He was still trapped in this room — physically — but mentally he was in Tarus City. He was in the Judicator’s sanctuary, clutching his chest, fighting his desire to kill you, to fall victim to the curse. 

He was running away. Running away from fate — from a choice he would never make if he had any say — running away from you.

He was trying to save you.

He didn’t notice you approaching.

“Talk to me,” you whispered. “You’re shutting down.”

“I’m not—” he said too quickly. “I just keep thinking... if I hadn’t brought you—”

“Sylus, don’t.”

He looked at you, jaw clenched.

“I followed you,” you said, reaching for him. “I chose to be here.”

“You didn’t know what this was.” He said, gripping your hand.

“Neither did you, I don’t blame you.”

He didn’t answer.

Silence stretched. Thick. Choking.

Then, softer:

“I’ve survived a hundred different deaths,” he said. “I’ve been through worse than most people can imagine. But if you die in here—if you die because of me—I won't come back from that.”
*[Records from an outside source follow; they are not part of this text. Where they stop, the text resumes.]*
(** * Cytomine project migrator: a model of the importer and its properties

    The definitions below follow [cytomineprojectmigrator/importer.py]
    (class [Importer], and the paths and options of its script) and, of
    [cytomineprojectmigrator/exporter.py], the batch of downloads, the
    users, the documents and the metadata.  The Cytomine server reached
    through the Python client is represented by the collections the
    importer fetches, a counter of fresh identifiers and the ordered log of
    the calls the importer issues; it accepts every call. *)

From Stdlib Require Import ZArith Lia Ascii.
From stdpp Require Import base decidable option list gmap strings pretty.

(** ** Python strings

    A string is a sequence of code points below 256. *)

Module PyStr.

(** [str.isspace] on one code point: TAB..CR, FS..US, SPACE, NEL, NBSP. *)
Definition isspace (a : ascii) : bool :=
  let n := nat_of_ascii a in
  ((9 <=? n) && (n <=? 13)) || ((28 <=? n) && (n <=? 32))
  || (n =? 133) || (n =? 160).

Fixpoint lstrip (s : string) : string :=
  match s with
  | EmptyString => EmptyString
  | String a s' => if isspace a then lstrip s' else s
  end.

Fixpoint rstrip (s : string) : string :=
  match s with
  | EmptyString => EmptyString
  | String a s' =>
      match rstrip s' with
      | EmptyString => if isspace a then EmptyString else String a EmptyString
      | r => String a r
      end
  end.

(** [s.strip()] *)
Definition strip (s : string) : string := rstrip (lstrip s).

(** [bytes(s, "utf-8").decode("ascii", "ignore")]: a code point of 128 or
    more is encoded by bytes that are all at least 128, and all dropped. *)
Fixpoint ascii_ignore (s : string) : string :=
  match s with
  | EmptyString => EmptyString
  | String a s' =>
      if (nat_of_ascii a <? 128) then String a (ascii_ignore s')
      else ascii_ignore s'
  end.

(** [s.replace("/", "-")] *)
Fixpoint replace_slash (s : string) : string :=
  match s with
  | EmptyString => EmptyString
  | String a s' =>
      String (if Ascii.eqb a "/"%char then "-"%char else a) (replace_slash s')
  end.

(** [f"{name} ({i})"] *)
Definition suffixed (name : string) (i : nat) : string :=
  name +:+ " (" +:+ pretty i +:+ ")".

End PyStr.

(** ** Exceptions, and a state monad that keeps the state when one is raised *)

Inductive exn : Type :=
| KeyError (k : Z)              (* [d[k]] on a dict of identifiers *)
| KeyErrorStr (k : string)      (* [d[k]] on a dict of file names *)
| IndexError                    (* [l[0]], [l.pop()] on an empty list *)
| TypeError                     (* iterating [None] *)
| AttributeError                (* attribute of [None] or [False] *)
| ValueError                    (* [open] in binary mode with an encoding *)
| LoopBound.                    (* no Python exception: the bound the model
                                   puts on a [while] loop was reached *)

Inductive outcome (A : Type) : Type :=
| Return (a : A)
| Raise (e : exn).
Arguments Return {A} a.
Arguments Raise {A} e.
(** * Request authorization of the charm store (package v4, auth.go)

    A shallow embedding of [internal/v4/auth.go] together with the parts of
    the Go libraries it calls ([strings], [encoding/base64], [errgo]), and
    the properties of the authorization decision proved over it.

    Go strings are byte sequences: they are [string] (a list of 8-bit
    [ascii]); a byte is a [Z] in [0, 256) where arithmetic is done on it.
    A Go function returning [(T, error)] returns a pair whose second
    component is [option error] ([None] is [nil]).  Calls to the external
    collaborators (the bakery service and the entity store) are recorded in
    a trace threaded through a small state monad; a nil dereference is the
    outcome [Panic]. *)

From Stdlib Require Import ZArith Ascii String List Lia Bool.
From stdpp Require Import gmap strings list.

Local Open Scope string_scope.
Local Open Scope Z_scope.

(** ** Bytes *)

Definition byte_of_ascii (c : ascii) : Z := Z.of_N (N_of_ascii c).
Definition ascii_of_byte (b : Z) : ascii := ascii_of_N (Z.to_N b).

(** [byte(x)]: conversion of an unsigned integer to [byte] keeps the low
    eight bits. *)
Definition byte (x : Z) : Z := Z.land x 255.

(** [[]byte(s)] and [string(b)]. *)
Definition bytes_of_string (s : string) : list Z :=
  map byte_of_ascii (list_ascii_of_string s).
Definition string_of_bytes (b : list Z) : string :=
  string_of_list_ascii (map ascii_of_byte b).

(** ** Package strings *)

Module strings.

(** Number of bytes at the head of [s] that encode one white space rune
    ([unicode.IsSpace]), 0 when [s] does not start with one.  The white
    space runes are U+0009..U+000D, U+0020, U+0085, U+00A0, U+1680,
    U+2000..U+200A, U+2028, U+2029, U+202F, U+205F and U+3000, here in
    their UTF-8 encodings. *)
Definition spaceWidth (s : string) : nat :=
  match s with
  | EmptyString => 0%nat
  | String c0 s1 =>
      let b0 := byte_of_ascii c0 in
      if ((9 <=? b0) && (b0 <=? 13)) || (b0 =? 32) then 1%nat
      else
        match s1 with
        | EmptyString => 0%nat
        | String c1 s2 =>
            let b1 := byte_of_ascii c1 in
            if (b0 =? 194) && ((b1 =? 133) || (b1 =? 160)) then 2%nat
            else
              match s2 with
              | EmptyString => 0%nat
              | String c2 _ =>
                  let b2 := byte_of_ascii c2 in
                  if (b0 =? 225) && (b1 =? 154) && (b2 =? 128) then 3%nat
                  else if (b0 =? 226) && (b1 =? 128)
                          && (((128 <=? b2) && (b2 <=? 138))
                              || (b2 =? 168) || (b2 =? 169) || (b2 =? 175))
                  then 3%nat
                  else if (b0 =? 226) && (b1 =? 129) && (b2 =? 159) then 3%nat
                  else if (b0 =? 227) && (b1 =? 128) && (b2 =? 128) then 3%nat
                  else 0%nat
              end
        end
  end.

Definition flush (cur : string) : list string :=
  match cur with
  | EmptyString => []
  | _ => [cur]
  end.

(** The scan of [Fields]: [skip] bytes of a white space rune are still to
    be passed over, [cur] is the field read so far.  A rune that is not
    white space is passed one byte at a time: none of its later bytes can
    start a white space rune. *)
Fixpoint fieldsFrom (skip : nat) (cur : string) (s : string) : list string :=
  match s with
  | EmptyString => flush cur
  | String c s' =>
      match skip with
      | S k => fieldsFrom k cur s'
      | O =>
          match spaceWidth s with
          | O => fieldsFrom 0 (cur +:+ String c EmptyString) s'
          | S k => (flush cur ++ fieldsFrom k EmptyString s')%list
          end
      end
  end.

(** [strings.Fields(s)]: the maximal runs of bytes of [s] between white
    space. *)
Definition Fields (s : string) : list string := fieldsFrom 0 EmptyString s.

(** [strings.Index] for a one-byte separator, as the pair of the text
    before and after its first occurrence. *)
Fixpoint cut (sep : ascii) (s : string) : option (string * string) :=
  match s with
  | EmptyString => None
  | String c s' =>
      if Ascii.eqb c sep then Some (EmptyString, s')
      else
        match cut sep s' with
        | Some (before, after) => Some (String c before, after)
        | None => None
        end
  end.

(** [strings.SplitN(s, sep, 2)] for a one-byte separator [sep]. *)
Definition SplitN2 (s : string) (sep : ascii) : list string :=
  match cut sep s with
  | Some (before, after) => [before; after]
  | None => [s]
  end.

End strings.

(** ** Package encoding/base64, [StdEncoding] *)

Module base64.

Definition encodeStd : string :=
  "ABCDEFGHIJKLMNOPQRSTUVWXYZabcdefghijklmnopqrstuvwxyz0123456789+/".

Definition StdPadding : ascii := "="%char.

(** [enc.encode[i]] *)
Definition encode (i : Z) : ascii :=
  nth (Z.to_nat i) (list_ascii_of_string encodeStd) "000"%char.

(** [enc.decodeMap]: 256 entries, 0xFF everywhere but at the bytes of the
    alphabet, which hold their index. *)
Definition decodeMap : list Z :=
  Eval vm_compute in
    foldl (fun m i => <[Z.to_nat (byte_of_ascii (encode i)) := i]> m)
          (replicate 256 255) (map Z.of_nat (seq 0 64)).

Definition decode (c : ascii) : Z :=
  default 255 (decodeMap !! Z.to_nat (byte_of_ascii c)).

(** [Encode]: three source bytes give four characters; a last group of one
    or two bytes is padded with [=]. *)
Fixpoint Encode (src : list Z) : list ascii :=
  match src with
  | [] => []
  | [s0] =>
      let val := Z.shiftl s0 16 in
      [encode (Z.land (Z.shiftr val 18) 63);
       encode (Z.land (Z.shiftr val 12) 63);
       StdPadding; StdPadding]
  | [s0; s1] =>
      let val := Z.lor (Z.shiftl s0 16) (Z.shiftl s1 8) in
      [encode (Z.land (Z.shiftr val 18) 63);
       encode (Z.land (Z.shiftr val 12) 63);
       encode (Z.land (Z.shiftr val 6) 63);
       StdPadding]
  | s0 :: s1 :: s2 :: rest =>
      let val := Z.lor (Z.lor (Z.shiftl s0 16) (Z.shiftl s1 8)) s2 in
      encode (Z.land (Z.shiftr val 18) 63)
      :: encode (Z.land (Z.shiftr val 12) 63)
      :: encode (Z.land (Z.shiftr val 6) 63)
      :: encode (Z.land val 63)
      :: Encode rest
  end.

Definition EncodeToString (src : list Z) : string :=
  string_of_list_ascii (Encode src).

Definition isNewline (c : ascii) : bool :=
  Ascii.eqb c "010"%char || Ascii.eqb c "013"%char.

Definition isPad (c : ascii) : bool := Ascii.eqb c StdPadding.

Definition isNil {A} (l : list A) : bool :=
  match l with [] => true | _ => false end.

(** The quanta of the input once the new lines, which the decoder passes
    over wherever they stand, are gone.  Padding is accepted in the last
    quantum only, as [xx==] or [xxx=]; the bits of the last character
    that do not fit a byte are dropped without a check. [None] is
    [CorruptInputError]. *)
Fixpoint decodeQuanta (s : list ascii) : option (list Z) :=
  match s with
  | [] => Some []
  | c0 :: c1 :: c2 :: c3 :: rest =>
      let d0 := decode c0 in
      let d1 := decode c1 in
      let d2 := decode c2 in
      let d3 := decode c3 in
      if isPad c2 && isPad c3 && isNil rest then
        if (d0 =? 255) || (d1 =? 255) then None
        else
          let val := Z.lor (Z.shiftl d0 18) (Z.shiftl d1 12) in
          Some [byte (Z.shiftr val 16)]
      else if isPad c3 && isNil rest then
        if (d0 =? 255) || (d1 =? 255) || (d2 =? 255) then None
        else
          let val :=
            Z.lor (Z.lor (Z.shiftl d0 18) (Z.shiftl d1 12)) (Z.shiftl d2 6) in
          Some [byte (Z.shiftr val 16); byte (Z.shiftr val 8)]
      else
        if (d0 =? 255) || (d1 =? 255) || (d2 =? 255) || (d3 =? 255) then None
        else
          let val :=
            Z.lor (Z.lor (Z.lor (Z.shiftl d0 18) (Z.shiftl d1 12))
                         (Z.shiftl d2 6)) d3 in
          match decodeQuanta rest with
          | Some out =>
              Some (byte (Z.shiftr val 16) :: byte (Z.shiftr val 8)
                    :: byte val :: out)
          | None => None
          end
  | _ => None
  end.

(** [StdEncoding.DecodeString(s)]: the bytes, or [None] for an error. *)
Definition DecodeString (s : string) : option (list Z) :=
  decodeQuanta
    (List.filter (fun c => negb (isNewline c)) (list_ascii_of_string s)).

End base64.

(** ** Values of the collaborating packages *)

(** [charm.Reference] and [router.ResolvedURL]: only passed on by this file. *)
Record Reference := { refText : string }.
Record ResolvedURL := { URL : Reference; PromulgatedRevision : Z }.

(** [*macaroon.Macaroon]: minted by the bakery and forwarded, never
    inspected. *)
Record Macaroon := { macaroonId : string }.

(** [checkers.Caveat], and [checkers.NeedDeclaredCaveat] kept as a
    constructor. *)
Inductive Caveat : Type :=
| MkCaveat (Location Condition : string)
| NeedDeclaredCaveat (cav : Caveat) (keys : list string).

(** ** Errors (package errgo and the error values of the other packages) *)

(** An operand of a format string. *)
Inductive operand : Type :=
| OpString (s : string)
| OpURL (id : ResolvedURL).

(** [fmt.Sprintf(f, a...)], kept symbolic: the format and its operands. *)
Record message := Sprintf { format : string; operands : list operand }.

(** Where an [*errgo.Err] lives: a package-level variable, or a fresh
    allocation of the call that made it. *)
Inductive alloc : Type :=
| PkgVar (name : string)
| Heap.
Your throat closed. You reached for him again, gripping his hand tighter.

“Then don’t let it happen,” you said. “Sylus, it’s not over.”

His eyes met yours — and this time, they were glassy.

But he nodded.

Once.

Then: 

“Thirty minutes left.”

You looked up at the timer.

29:59

The chamber had gone still.

Only the low-frequency hum of the containment core pulsed through the walls — cold, mechanical, absolute. Every path you’d tried had dead-ended. Sylus’s fingers hovered over the holographic interface, but the security script just blinked back at him: ACCESS DENIED. CORE LOCK ENGAGED. COUNTDOWN: 00:27:42

He’d hacked through far worse before. Coded intelligent AI, cracked encrypted data under pressure, bypassed systems no one else even dared touch. Somewhere deep in his bones he wished he could summon Mephisto — anything that might crawl through a crack in the system, find a loophole he couldn’t reach alone.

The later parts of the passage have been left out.